The rulers and the elite class used the power of architecture to negotiate their relation with the Peśvā as well as to assert their authority in their vatan. On one hand, we have a tendency to break away from the centre as seen in the careers of Śinde, Hoḷkar Gāykvād and Pavār families while on the other we see a constant negotiation of identities by various families who stayed within the fold. The families that continued to be dominated by the Peśvā made constant attempts to assert their limited sense of autonomy. The other important aspect of patronage was that of puṇyakarma, the performance of pious deeds for the afterlife. The construction of temples, wells, lakes and ghāṭ had this idea embedded within. As remarked by Peśvā in a letter ("Aitihasik Samkirna Sahitya," 1946b, p. 14) ordering plants to be grown along the roadside, pretna thodā upakār fār - efforts little but gains (in the afterlife) considerable.

Women built mainly as a Punyakarma, a holy deed. In the projects of elite women, we also see a tendency to assert their authority through buildings. There are also a number of examples where Men (mostly sons) built for women (mostly mothers). Most famous example of this would be the construction of a vādā for Jijābaī at the foothills of Rāygad by her son Śivājī. The fact that in a rigidly structured paternal society, these many numbers of women from different social and economic classes managed to be yajmān of construction projects is important but not surprising considering the fact that the religious texts sanctioned construction work as part of the pūrtadharma even for a widow. Such religious sanction made matronage socially acceptable in the eighteenth-century society.

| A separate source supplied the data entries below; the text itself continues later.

(* ===== verification/NetAddr.v ===== *)
(** [std::net::SocketAddr]'s parser: a dotted IPv4 address or a bracketed IPv6
    address, a colon and a port, and nothing else.  Host names are not
    addresses. *)
From Stdlib Require Import String.
From S2P Require Import Prelude RustStr.

Local Open Scope Z_scope.

Inductive SocketAddr :=
| SocketV4 (ip : list Z) (port : Z)
| SocketV6 (segments : list Z) (scope_id port : Z).

#[export] Instance SocketAddr_eq_dec : EqDecision SocketAddr.
Proof. solve_decision. Defined.

(** A parser consumes a prefix or fails without consuming. *)
Definition parser (A : Type) : Type := string -> option (A * string).

Definition given_char (c : ascii) : parser unit :=
  fun s => match s with
           | String a s' => if Ascii.eqb a c then Some (tt, s') else None
           | EmptyString => None
           end.

Definition hex_val (a : ascii) : option Z :=
  let v := byte_val a in
  if (48 <=? v) && (v <=? 57) then Some (v - 48)
  else if (97 <=? v) && (v <=? 102) then Some (v - 87)
  else if (65 <=? v) && (v <=? 70) then Some (v - 55)
  else None.

Definition digit_in (radix : Z) (a : ascii) : option Z :=
  match hex_val a with
  | Some d => if d <? radix then Some d else None
  | None => None
  end.

(** The digits at the front: value, count, rest. *)
Fixpoint read_digits (radix : Z) (s : string) (value : Z) (count : nat) : Z * nat * string :=
  match s with
  | String a s' =>
      match digit_in radix a with
      | Some d => read_digits radix s' (value * radix + d) (S count)
      | None => (value, count, s)
      end
  | EmptyString => (value, count, s)
  end.

(** A number of at most [max_digits] digits and at most [max]. *)
Definition read_number (radix : Z) (max_digits : option nat) (allow_zero_prefix : bool) (max : Z) :
  parser Z :=
  fun s =>
    let '(value, count, rest) := read_digits radix s 0 0 in
    let leading_zero := match s with String a _ => Ascii.eqb a "0" | EmptyString => false end in
    let too_long := match max_digits with Some m => (m <? count)%nat | None => false end in
    if (count =? 0)%nat || too_long then None
    else if negb allow_zero_prefix && leading_zero && (1 <? count)%nat then None
    else if value <=? max then Some (value, rest) else None.

(** The separator before every item but the first. *)
Definition separated {A : Type} (sep : ascii) (index : nat) (p : parser A) : parser A :=
  fun s =>
    if (index =? 0)%nat then p s
    else match given_char sep s with
         | Some (_, s') => p s'
         | None => None
         end.

Definition read_octet : parser Z := read_number 10 (Some 3%nat) false 255.

Definition read_ipv4 : parser (list Z) :=
  fun s =>
    match separated "." 0 read_octet s with
    | None => None
    | Some (a, s) =>
        match separated "." 1 read_octet s with
        | None => None
        | Some (b, s) =>
            match separated "." 2 read_octet s with
            | None => None
            | Some (c, s) =>
                match separated "." 3 read_octet s with
                | None => None
                | Some (d, s) => Some ([a; b; c; d], s)
                end
            end
        end
    end.

(** Up to [n] more groups from index [i]: the groups, whether an embedded IPv4
    address ended them, the rest. *)
Fixpoint read_groups (n i : nat) (s : string) : list Z * bool * string :=
  match n with
  | O => ([], false, s)
  | S n' =>
      let v4 := if (0 <? n')%nat then separated ":" i read_ipv4 s else None in
      match v4 with
      | Some ([a; b; c; d], s') => ([a * 256 + b; c * 256 + d], true, s')
      | _ =>
          match separated ":" i (read_number 16 (Some 4%nat) true 65535) s with
          | Some (g, s') => let '(gs, b, s'') := read_groups n' (S i) s' in (g :: gs, b, s'')
          | None => ([], false, s)
          end
      end
  end.

Definition read_ipv6 : parser (list Z) :=
  fun s =>
    let '(head, head_ipv4, s1) := read_groups 8 0 s in
    if (length head =? 8)%nat then Some (head, s1)
    else if head_ipv4 then None
    else
      match given_char ":" s1 with
      | None => None
      | Some (_, s2) =>
          match given_char ":" s2 with
          | None => None
          | Some (_, s3) =>
              let '(tail, _, s4) := read_groups (8 - (length head + 1)) 0 s3 in
              Some (head ++ replicate (8 - length head - length tail) 0 ++ tail, s4)
          end
      end.

Definition read_port : parser Z :=
  fun s => match given_char ":" s with
           | Some (_, s') => read_number 10 None true U16_MAX s'
           | None => None
           end.

Definition read_socket_v4 : parser SocketAddr :=
  fun s =>
    match read_ipv4 s with
    | None => None
    | Some (ip, s) =>
        match read_port s with
        | Some (port, s) => Some (SocketV4 ip port, s)
        | None => None
        end
    end.

Definition read_scope (s : string) : Z * string :=
  match given_char "%" s with
  | Some (_, s') =>
      match read_number 10 None true U32_MAX s' with
      | Some (z, s'') => (z, s'')
      | None => (0, s)
      end
  | None => (0, s)
  end.

Definition read_socket_v6 : parser SocketAddr :=
  fun s =>
    match given_char "[" s with
    | None => None
    | Some (_, s) =>
        match read_ipv6 s with
        | None => None
        | Some (segs, s) =>
            let '(scope, s) := read_scope s in
            match given_char "]" s with
            | None => None
            | Some (_, s) =>
                match read_port s with
                | Some (port, s) => Some (SocketV6 segs scope port, s)
                | None => None
                end
            end
        end
    end.

(** [s.parse::<SocketAddr>().ok()] *)
Definition parse_socket_addr (s : string) : option SocketAddr :=
  let r := match read_socket_v4 s with Some r => Some r | None => read_socket_v6 s end in
  match r with
  | Some (addr, rest) => if str_empty rest then Some addr else None
  | None => None
  end.

Example addr_v4 : parse_socket_addr "127.0.0.1:4318" = Some (SocketV4 [127; 0; 0; 1] 4318).
Proof. reflexivity. Qed.

Example addr_v6 : parse_socket_addr "[::1]:80" = Some (SocketV6 [0; 0; 0; 0; 0; 0; 0; 1] 0 80).
Proof. reflexivity. Qed.

Example addr_v6_mapped :
  parse_socket_addr "[::ffff:10.0.0.1%3]:80" = Some (SocketV6 [0; 0; 0; 0; 0; 65535; 2560; 1] 3 80).
Proof. reflexivity. Qed.

Example addr_octal : parse_socket_addr "127.0.0.01:80" = None.
Proof. reflexivity. Qed.

Example addr_name : parse_socket_addr "localhost:4318" = None.
Proof. reflexivity. Qed.

(** An address starts with a digit or a bracket. *)
Lemma parse_socket_addr_head (a : ascii) (s : string) :
  is_digit a = false -> Ascii.eqb a "[" = false -> parse_socket_addr (String a s) = None.
Proof.
  intros Hd Hb. unfold parse_socket_addr, read_socket_v6, given_char. rewrite Hb.
  assert (Hn : read_socket_v4 (String a s) = None); [|by rewrite Hn].
  unfold read_socket_v4, read_ipv4, separated, read_octet, read_number. simpl.
  assert (Hdig : digit_in 10 a = None).
  { unfold digit_in, hex_val. unfold is_digit in Hd. rewrite Hd.
    destruct ((97 <=? byte_val a) && (byte_val a <=? 102)) eqn:E1;
      [destruct (Z.ltb_spec (byte_val a - 87) 10); [lia|done]|].
    destruct ((65 <=? byte_val a) && (byte_val a <=? 70)) eqn:E2;
      [destruct (Z.ltb_spec (byte_val a - 55) 10); [lia|done]|done]. }
  by rewrite Hdig.
Qed.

The examples of community patronage show the importance of religious construction as perceived by the society as a whole. Such projects are very few in number. The trend never could become an important characteristic of eighteenth-century architecture. The dominant agents continued to be from the social elites. Entry to the elite group was controlled by norms of caste which discouraged social mobility of members of lower castes even through patronising of construction projects.